The Canadian Forces are explaining a dramatic increase in the number of sexual-assault reports last year as proof that efforts to crack down on such illicit behaviour in the military are having a positive impact – and not that there have been more actual crimes.
Military authorities received 111 reports of sexual assault between April 1, 2017, and March 31, 2018, according to new figures provided to The Canadian Press. That was more than double the 47 such reports received over the previous year.
While those numbers appear troubling, at least on the surface, the head of the military’s sexual misconduct response team suggested that they in fact represent a sign of progress in the Forces’ commitment to eliminate such offences from the ranks.
“It’s a positive indication that people feel free to come forward,” Commodore Rebecca Patterson, who took over command of the response team in July, said in an interview on Thursday.

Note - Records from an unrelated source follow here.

(* ===== verification/ChildProcess.v ===== *)
(** * Starting and stopping children ([ChildProcess] of [process.cpp], Windows branch)

    The handles a child process holds, from [spawn] to the destructor.  What the
    platform answers is an argument of each call; on other platforms every call
    reports that it is not supported. *)

From Stdlib Require Import Ascii.
From S2P Require Import Prelude Taxonomy Model ModelOps Process.

Local Open Scope Z_scope.

Record ProcessOptions := mkProcessOptions {
  po_executable : text;
  po_arguments : list text;
  po_working_directory : text;
  po_capture_output : bool;
  po_environment : list text
}.

(** The handles of this process that a child is about. *)
Inductive Handle := ReadEnd | WriteEnd | ProcessHandle | ThreadHandle.

#[export] Instance Handle_eq_dec : EqDecision Handle.
Proof. solve_decision. Defined.

Definition CloseHandle (handle : Handle) (handles : list Handle) : list Handle :=
  List.filter (λ other, negb (bool_decide (other = handle))) handles.

(** What the platform answers to the calls of [spawn]: whether a pipe is made, how text is
    converted to wide characters, and the number of the process that is created. *)
Record Platform := mkPlatform {
  pf_create_pipe : bool;
  pf_convert : text → option (list Z);
  pf_create_process : option Z
}.

Definition to_wide (platform : Platform) (line : text) : list Z :=
  match line with [] => [] | _ => default [] (pf_convert platform line) end.

(** A [char] that becomes a [wchar_t]: 16 bits, with the sign of the byte. *)
Definition widen (c : ascii) : Z :=
  let code := Z.of_N (N_of_ascii c) in if code <? 128 then code else code + 65280.

(** What [CreateProcessW] is given. *)
Record Launch := mkLaunch {
  la_executable : list Z;
  la_command_line : list Z;
  la_inherit_handles : bool;
  la_environment : option (list Z);
  la_directory : option (list Z)
}.

Definition launch_of (platform : Platform) (options : ProcessOptions) : Launch :=
  mkLaunch (to_wide platform (po_executable options))
    (map widen (build_command_line (po_executable options) (po_arguments options)))
    (po_capture_output options) None
    (match to_wide platform (po_working_directory options) with
     | [] => None
     | directory => Some directory
     end).

Record ChildProcess := mkChildProcess {
  ch_process_handle : bool;
  ch_thread_handle : bool;
  ch_pipe_read : bool;
  ch_process_id : Z;
  ch_output : option OutputState
}.

(** The child, what was launched, and the handles that are open afterwards. *)
Definition spawn (platform : Platform) (options : ProcessOptions) (handles : list Handle)
    : Result ChildProcess * option Launch * list Handle :=
  let capture := po_capture_output options in
  match po_executable options with
  | [] => (Err EC.INVALID_ARGUMENT, None, handles)
  | _ =>
      if capture && negb (pf_create_pipe platform) then (Err EC.INTERNAL_ERROR, None, handles)
      else
        let handles := if capture then ReadEnd :: WriteEnd :: handles else handles in
        match to_wide platform (po_executable options) with
        | [] =>
            (Err EC.INVALID_ARGUMENT, None,
             if capture then CloseHandle WriteEnd (CloseHandle ReadEnd handles) else handles)
        | _ =>
            let launch := launch_of platform options in
            let closed := if capture then CloseHandle WriteEnd handles else handles in
            match pf_create_process platform with
            | None =>
                (Err EC.INTERNAL_ERROR, Some launch,
                 if capture then CloseHandle ReadEnd closed else closed)
            | Some process_id =>
                (Ok (mkChildProcess true true capture process_id
                       (if capture then Some OutputState_default else None)),
                 Some launch, ProcessHandle :: ThreadHandle :: closed)
            end
        end
  end.

(** Whether the child still runs, by what the platform says. *)
Definition running (alive : bool) (child : ChildProcess) : bool := ch_process_handle child && alive.

(** [wait]: the exit code, a [DWORD] that is cast to [int]. *)
Definition wait (exit_code : option Z) (child : ChildProcess) : Result Z :=
  if negb (ch_process_handle child) then Err EC.INVALID_ARGUMENT
  else match exit_code with
       | None => Err EC.INTERNAL_ERROR
       | Some code => Ok (if code <? 2 ^ 31 then code else code - 2 ^ 32)
       end.

Definition kill (terminated : bool) (child : ChildProcess) : Result unit :=
  if negb (ch_process_handle child) then Err EC.INVALID_ARGUMENT
  else if terminated then Ok tt else Err EC.INTERNAL_ERROR.

(** [transcript], [wait_for_line] and [try_read_line] of a child whose output may not be
    captured. *)
Definition transcript (child : ChildProcess) : list text :=
  match ch_output child with None => [] | Some state => os_transcript state end.

Definition child_wait_for_line (predicate : option (text → bool)) (child : ChildProcess)
    : Result Look * ChildProcess :=
  match ch_output child with
  | None => (Err EC.NOT_SUPPORTED, child)
  | Some state =>
      let '(look, state) := wait_for_line (default (λ _, true) predicate) state in
      (Ok look, mkChildProcess (ch_process_handle child) (ch_thread_handle child)
                  (ch_pipe_read child) (ch_process_id child) (Some state))
  end.

Definition child_try_read_line (child : ChildProcess) : option text * ChildProcess :=
  match ch_output child with
  | None => (None, child)
  | Some state =>
      let '(line, state) := try_read_line state in
      (line, mkChildProcess (ch_process_handle child) (ch_thread_handle child)
               (ch_pipe_read child) (ch_process_id child) (Some state))
  end.

(** [wait_for_output_end] looks at the state it finds each time it is woken, and returns at the
    first one whose output has ended; [None] when it still waits. *)
Fixpoint ended_after (woken : list OutputState) : option OutputState :=
  match woken with
  | [] => None
  | state :: woken => if os_ended state then Some state else ended_after woken
  end.

Definition wait_for_output_end (woken : list OutputState) (child : ChildProcess)
    : option (option OutputState) :=
  match ch_output child with
  | None => Some None
  | Some state => Some <$> ended_after (state :: woken)
  end.

(** The states the reader thread leaves under the lock: one for each chunk it reads, and the
    last one when the pipe is closed. *)
Fixpoint reader_states (chunks : list text) (state : OutputState) : list OutputState :=
  match chunks with
  | [] => [finish_output state]
  | chunk :: chunks => let state := read_chunk state chunk in state :: reader_states chunks state
  end.

(** The destructor, once the child has ended and the reader thread is joined. *)
Definition destroy (child : ChildProcess) (handles : list Handle) : list Handle :=
  let handles := if ch_thread_handle child then CloseHandle ThreadHandle handles else handles in
  let handles := if ch_process_handle child then CloseHandle ProcessHandle handles else handles in
  if ch_pipe_read child then CloseHandle ReadEnd handles else handles.

(** ** Other platforms *)

Module Fallback.
Definition spawn (options : ProcessOptions) : Result ChildProcess := Err EC.NOT_SUPPORTED.
Definition wait_for_line (predicate : option (text → bool)) (child : ChildProcess) : Result text :=
  Err EC.NOT_SUPPORTED.
Definition try_read_line (child : ChildProcess) : option text := None.
Definition wait_for_output_end (child : ChildProcess) : ChildProcess := child.
Definition wait (child : ChildProcess) : Result Z := Err EC.NOT_SUPPORTED.
Definition running (child : ChildProcess) : bool := false.
Definition kill (child : ChildProcess) : Result unit := Err EC.NOT_SUPPORTED.
Definition transcript (child : ChildProcess) : list text := [].
End Fallback.

(** ** Handles *)

(** No handle is leaked: a failed [spawn] leaves none of its handles open, and those of a
    child are closed by its destructor. *)
Theorem handles_are_not_leaked platform options :
  let '(result, launch, handles) := spawn platform options [] in
  match result with
  | Err _ => handles = []
  | Ok child => destroy child handles = [] ∧ WriteEnd ∉ handles ∧ is_Some launch
  end.
Proof.
  unfold spawn, to_wide, destroy. cbv zeta.
  repeat (case_match; simplify_eq; try done); cbn in *; simplify_eq; try done;
    (split; [reflexivity|split; [|by eexists]]); apply (bool_decide_unpack _); by vm_compute.
Qed.

(** The extra environment of the options never reaches the child. *)
Theorem environment_is_ignored platform options environment handles :
  spawn platform options handles =
  spawn platform (mkProcessOptions (po_executable options) (po_arguments options)
    (po_working_directory options) (po_capture_output options) environment) handles.
Proof. done. Qed.

(** Text outside ASCII is not converted on the command line: its bytes become characters
    of their own. *)
Lemma accented_argument_is_mangled :
  map widen (quote_argument [ascii_of_nat 195; ascii_of_nat 169]) = [65475; 65449].
Proof. vm_compute. reflexivity. Qed.

(** ** The end of the output *)

Lemma reader_not_ended chunk state : os_ended state = false → os_ended (read_chunk state chunk) = false.
Proof.
  unfold read_chunk. revert state. induction chunk as [|c chunk IH]; intros state H; cbn; [done|].
  apply IH. unfold feed, push_line. destruct (bool_decide (c = kNewline)); done.
Qed.

Lemma ended_after_reader chunks state :
  os_ended state = false →
  ended_after (reader_states chunks state) = Some (finish_output (fold_left read_chunk chunks state)).
Proof.
  revert state. induction chunks as [|chunk chunks IH]; intros state H; cbn.
  - by destruct (os_partial state).
  - rewrite reader_not_ended by done. apply IH. by apply reader_not_ended.
Qed.

(** Once the pipe of a child that was just started is closed, the wait for the end of its output
    returns, and what it finds is everything the child printed. *)
Lemma output_end_is_complete chunks child :
  ch_output child = Some OutputState_default →
  wait_for_output_end (reader_states chunks OutputState_default) child = Some (Some (reader chunks)).
Proof.
  intros H. unfold wait_for_output_end. rewrite H. cbn [ended_after os_ended OutputState_default].
  by rewrite ended_after_reader.
Qed.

“We have to combine that with the fact that things that may have been overlooked in the past are now being reported because there is the understanding among members of the (military) that they will report if they see things.”
However, the military did not provide a breakdown on when the alleged sexual assaults actually occurred, and Patterson admitted that officials are still wrestling with questions about the figures, which were gathered from across the entire Forces.
“As we move forward and we build the analytics piece into those various databases, the intent would be to be able to say: Are these occurring cases with serving members or historical cases based on a timeframe?” she said.
One thing that is clear is that inappropriate behaviour continued to occur within the Forces over the past year.
That was despite chief of defence staff Gen. Jonathan Vance repeatedly promising to adopt a zero-tolerance approach to sexual misconduct in the ranks, and warning those who didn’t listen that they would be severely punished.
In addition to the alleged sexual assaults, military authorities received 231 reports of non-criminal inappropriate sexual behaviour that included frequent sexual language or jokes, the displaying of sexually-explicit material and “pressuring for sexual activity.”
There were another 76 reports of other types of alleged sexual crimes, including sexual harassment, indecent exposure, child pornography, abuse of authority and sexual exploitation.
And while some of the inappropriate behaviour occurred before Vance’s promised clampdown, about three-quarters of the reports dealt with incidents that occurred in 2017, which represented an average of 25 per month – or just under one per day.
Eliminating sexual misconduct in the ranks remains a priority from the top on down, Patterson said, adding: “It is a very long-term process to hit cultural change, and we are going to continue to put a lot of effort in across the entire institution.”
Aside from the increased reporting, Patterson pointed to the results of a yet-to-be-released internal survey as further proof that military personnel feel confident that their leaders are committed to fighting sexual misconduct.
“Their confidence that the chain of command was actually trying to do something and create a culture of dignity and respect in the units is sitting around 85 per cent,” she said. “Not 100 per cent, we are still going for that.”
And she referenced the fact that around 55 per cent of incidents in the last year were reported by the victim or target of inappropriate behaviour, as opposed to a witness or bystander, further suggesting confidence in the system.
Yet, past military commanders have been criticized for using internal surveys to suggest all was well within the Forces when, it later turned out from media reporting and an investigation by retired Supreme Court justice Marie Deschamps, that wasn’t the case.
And the previous year saw roughly the same percentage of incidents reported by victims.
Commanders are continuing to work on eliminating barriers to reporting for victims, Patterson said, and to ensure perpetrators are held to account through reprimands, counselling, expulsion from the Forces or, where warranted, criminal charges.
Military commanders have grappled with the issue of sexual misconduct in the ranks since l’Actualite and Maclean’s magazines reported in April 2014 that a large number of military sexual assaults were being ignored or played down.
Deschamps led an independent investigation into the issue and her explosive report, released in April 2015, described an “underlying sexual culture” in the military that was hostile to women and left victims to fend for themselves.
Vance and other commanders have since ordered a zero-tolerance approach, which has included kicking out dozens of military members and speeding up courts martial for cases involving allegations of sexual crimes.